# Dataset Descriptions
This notebook contains most of the datasets used in Pandas Cookbook along with the names, types, descriptions and some summary statistics of each column. This is not an exhaustive list as several datasets used in the book are quite small and are explained with enough detail in the book itself. The datasets presented here are the prominent ones that appear most frequently throughout the book.

## Datasets in order of appearance
* [Movie](#Movie-Dataset)
* [College](#College-Dataset)
* [Employee](#Employee-Dataset)
* [Flights](#Flights-Dataset)
* [Chinook Database](#Chinook-Database)
* [Crime](#Crime-Dataset)
* [Meetup Groups](#Meetup-Groups-Dataset)
* [Diamonds](#Diamonds-Dataset)

In [None]:
import pandas as pd
pd.options.display.max_columns = 80

# Movie Dataset

### Brief Overview
28 columns from 4,916 movies scraped from the popular website IMDB. Each row contains information on a single movie dating back to 1916 to 2015. Actor and director facebook likes should be constant for all instances across all movies. For instance, Johnny Depp should have the same number of facebook likes regardless of which movie he is in. Since each movie was not scraped at the same exact time, there are some inconsistencies in these counts. The dataset **movie_altered.csv** is a much cleaner version of this dataset.

In [None]:
movie = pd.read_csv('data/movie.csv')
movie.head()

In [None]:
movie.shape

In [None]:
pd.read_csv('data/descriptions/movie_decsription.csv', index_col='Column Name')

# College Dataset

### Brief Overview

US department of education data on 7,535 colleges.
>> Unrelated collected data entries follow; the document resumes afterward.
(* ===== verification/BrokerStop.v ===== *)
(** * Shutting a broker down ([ZmqBroker::stop])

    [stop] runs on the caller's thread while the broker thread, the discovery
    thread and the thread of every peer link still run.  It waits for all of
    them, and each may wait for another: a link's thread for room in the inbound
    queue, which only the broker thread makes; the discovery thread, inside
    [removePeer], for a link's thread; the caller for the thread it joins.

    A state holds what these waits depend on, [stop_exec] is one action of one
    thread ([None] while the thread waits), and [broker_stop] is the sequence of
    the caller's actions.  What the threads do between two of these actions
    (polls, socket calls and timed pushes, all of them bounded) does not change
    that state. *)

From stdpp Require Import relations.
From S2P Require Import Prelude Keys CppString SafeQueue SubscriptionRegistry MessageHeader.
From S2P Require Import Stats Wire Worker Uuid Discovery Broker.

Section shutdown.
Context `{ProtoRuntime} `{UnorderedOrder}.

(** ** The threads *)

(** The thread of a link: at the head of its loop, in the message callback with
    an envelope to push, or gone. *)
Inductive link_thread := LHead | LCallback (env : Envelope) | LEnded.

Record link := mkLink {
  lk_running : bool;
  lk_thread : link_thread
}.

(** The broker thread: at the head of its loop, in the loop over the inbound
    queue, or gone. *)
Inductive broker_thread := BHead | BDrain | BEnded.

(** The discovery thread: at the head of its loop, in a round of it, in
    [removePeer] before and after the flag of worker [n] is cleared, or gone. *)
Inductive discovery_thread := DHead | DTurn | DRemoved (n : nat) | DJoins (n : nat) | DEnded.

Inductive stop_action :=
  | ClearRunning
  | DiscoveryClear
  | DiscoveryJoin
  | QueueStop
  | BrokerJoin
  | SwapPeers
  | StopPeers.

#[export] Instance stop_action_eq_dec : EqDecision stop_action.
Proof. solve_decision. Defined.

(** [ZmqBroker::stop]; [m_discovery->stop()] clears a flag and joins, and the last
    action is the loop over the peers swapped out of the map. *)
Definition broker_stop : list stop_action :=
  [ClearRunning; DiscoveryClear; DiscoveryJoin; QueueStop; BrokerJoin; SwapPeers; StopPeers].

(** The workers are numbered; [sp_caller] is what is left of [stop], [None] before
    it is called, and [sp_local] the workers its loop has still to stop. *)
Record stop_state := mkStop {
  sp_running : bool;
  sp_queue : SafeQueue Envelope;
  sp_peers : gmap string nat;
  sp_links : gmap nat link;
  sp_broker : broker_thread;
  sp_discovering : bool;
  sp_discovery : discovery_thread;
  sp_caller : option (list stop_action);
  sp_local : list nat
}.

Implicit Types s : stop_state.

Definition put_running v s := mkStop v (sp_queue s) (sp_peers s) (sp_links s) (sp_broker s)
  (sp_discovering s) (sp_discovery s) (sp_caller s) (sp_local s).
Definition put_queue v s := mkStop (sp_running s) v (sp_peers s) (sp_links s) (sp_broker s)
  (sp_discovering s) (sp_discovery s) (sp_caller s) (sp_local s).
Definition put_peers v s := mkStop (sp_running s) (sp_queue s) v (sp_links s) (sp_broker s)
  (sp_discovering s) (sp_discovery s) (sp_caller s) (sp_local s).
Definition put_links v s := mkStop (sp_running s) (sp_queue s) (sp_peers s) v (sp_broker s)
  (sp_discovering s) (sp_discovery s) (sp_caller s) (sp_local s).
Definition put_broker v s := mkStop (sp_running s) (sp_queue s) (sp_peers s) (sp_links s) v
  (sp_discovering s) (sp_discovery s) (sp_caller s) (sp_local s).
Definition put_discovering v s := mkStop (sp_running s) (sp_queue s) (sp_peers s) (sp_links s) (sp_broker s)
  v (sp_discovery s) (sp_caller s) (sp_local s).
Definition put_discovery v s := mkStop (sp_running s) (sp_queue s) (sp_peers s) (sp_links s) (sp_broker s)
  (sp_discovering s) v (sp_caller s) (sp_local s).
Definition put_caller v s := mkStop (sp_running s) (sp_queue s) (sp_peers s) (sp_links s) (sp_broker s)
  (sp_discovering s) (sp_discovery s) v (sp_local s).
Definition put_local v s := mkStop (sp_running s) (sp_queue s) (sp_peers s) (sp_links s) (sp_broker s)
  (sp_discovering s) (sp_discovery s) (sp_caller s) v.

Definition put_link (n : nat) (k : link) s := put_links (<[n := k]> (sp_links s)) s.

(** ** The actions *)

(** [ZmqWorker::stop], its two parts: clearing the flag and joining. *)
Definition clear_link (n : nat) s : option stop_state :=
  k ← sp_links s !! n; Some (put_link n (mkLink false (lk_thread k)) s).

Definition joined (n : nat) s : bool :=
  match sp_links s !! n with
  | Some k => match lk_thread k with LEnded => true | _ => false end
  | None => false
  end.

(** [addPeer]: the worker is started under the lock, unless the key is linked. *)
Definition stop_addPeer (key : string) s : stop_state :=
  match sp_peers s !! key with
  | Some _ => s
  | None =>
      let n := fresh (dom (sp_links s)) in
      put_peers (<[key := n]> (sp_peers s)) (put_link n (mkLink true LHead) s)
  end.

(** The next action of a link's thread: the test of the flag, or the callback's
    push, which waits while the queue is full. *)
Definition link_runs (n : nat) s : option stop_state :=
  k ← sp_links s !! n;
  match lk_thread k with
  | LHead => if lk_running k then Some s else Some (put_link n (mkLink (lk_running k) LEnded) s)
  | LCallback env =>
      '(q, _) ← push env (sp_queue s);
      Some (put_queue q (put_link n (mkLink (lk_running k) LHead) s))
  | LEnded => None
  end.

(** A message other than a RESET arrives, and the callback is called with it. *)
Definition link_receives (n : nat) (env : Envelope) s : option stop_state :=
  k ← sp_links s !! n;
  match lk_thread k with
  | LHead => if lk_running k then Some (put_link n (mkLink true (LCallback env)) s) else None
  | _ => None
  end.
Only a sample of the total number of columns available were used in this dataset. Visit [the website](https://collegescorecard.ed.gov/data/) for more info. Data was pulled in January, 2017.

In [None]:
college = pd.read_csv('data/college.csv')
college.head()

In [None]:
college.shape

In [None]:
pd.read_csv('data/descriptions/college_decsription.csv')

# Employee Dataset

### Brief Overview
The city of Houston provides information on all its employees to the public. This is a random sample of 2,000 employees with a few of the more interesting columns. For more on [open Houston data visit their website](http://data.houstontx.gov/). Data was pulled in December, 2016.

In [None]:
employee = pd.read_csv('data/employee.csv')
employee.head()

In [None]:
employee.shape

In [None]:
pd.read_csv('data/descriptions/employee_description.csv')

# Flights Dataset

### Brief Overview
A random sample of three percent of the US domestic flights originating from the ten busiest airports. Data is from the U.S. Department of Transportation's (DOT) Bureau of Transportation Statistics. [See here for more info](https://www.kaggle.com/usdot/flight-delays).

In [None]:
flights = pd.read_csv('data/flights.csv')
flights.head()

In [None]:
flights.shape

In [None]:
pd.read_csv('data/descriptions/flights_description.csv')

### Airline Codes

In [None]:
pd.read_csv('data/descriptions/airlines.csv')

### Airport codes

In [None]:
pd.read_csv('data/descriptions/airports.csv').head()

# Chinook Database

### Brief Overview
This is a sample database of a music store provided by SQLite with 11 tables. The table description image is an excellent way to get familiar with the database. [Visit the sqlite website](http://www.sqlitetutorial.net/sqlite-sample-database/) for more detail.
![data/descriptions/data/descriptions/ch09_05_erd.png](data/descriptions/ch09_05_erd.png)

# Crime Dataset

### Brief Overview
All crime and traffic accidents for the city of Denver from January to September of 2017. This dataset is stored in special binary form called *hdf5*. Pandas uses the PyTables library to help read the data into a DataFrame. [Read the documentation](http://pandas.pydata.org/pandas-docs/stable/io.html#io-hdf5) for more info on hdf5 formatted data.

In [None]:
crime = pd.read_hdf('data/crime.h5')
crime.head()

In [None]:
crime.shape

In [None]:
pd.read_csv('data/descriptions/crime_description.csv')

# Meetup Groups Dataset

### Brief Overview
Data was collected through the [meetup.com API](https://www.meetup.com/meetup_api/) on five Houston-area data science meetup groups. Each row represents a member joining a particular group.

In [None]:
meetup = pd.read_csv('data/meetup_groups.csv')
meetup.head()

In [None]:
meetup.shape

In [None]:
pd.read_csv('data/descriptions/meetup_description.csv')

# Diamonds Dataset

### Brief Overview
Quality, size and price of nearly 54,000 diamonds scraped from the [Diamond Search Engine](http://www.diamondse.info/) by Hadley Wickham. [Visit blue nile](https://www.bluenile.com/ca/education/diamonds?track=SideNav) for a beginners guide to diamonds. 

In [None]:
diamonds = pd.read_csv('data/diamonds.csv')
diamonds.head()

In [None]:
diamonds.shape

In [None]:
pd.read_csv('data/descriptions/diamonds_description.csv')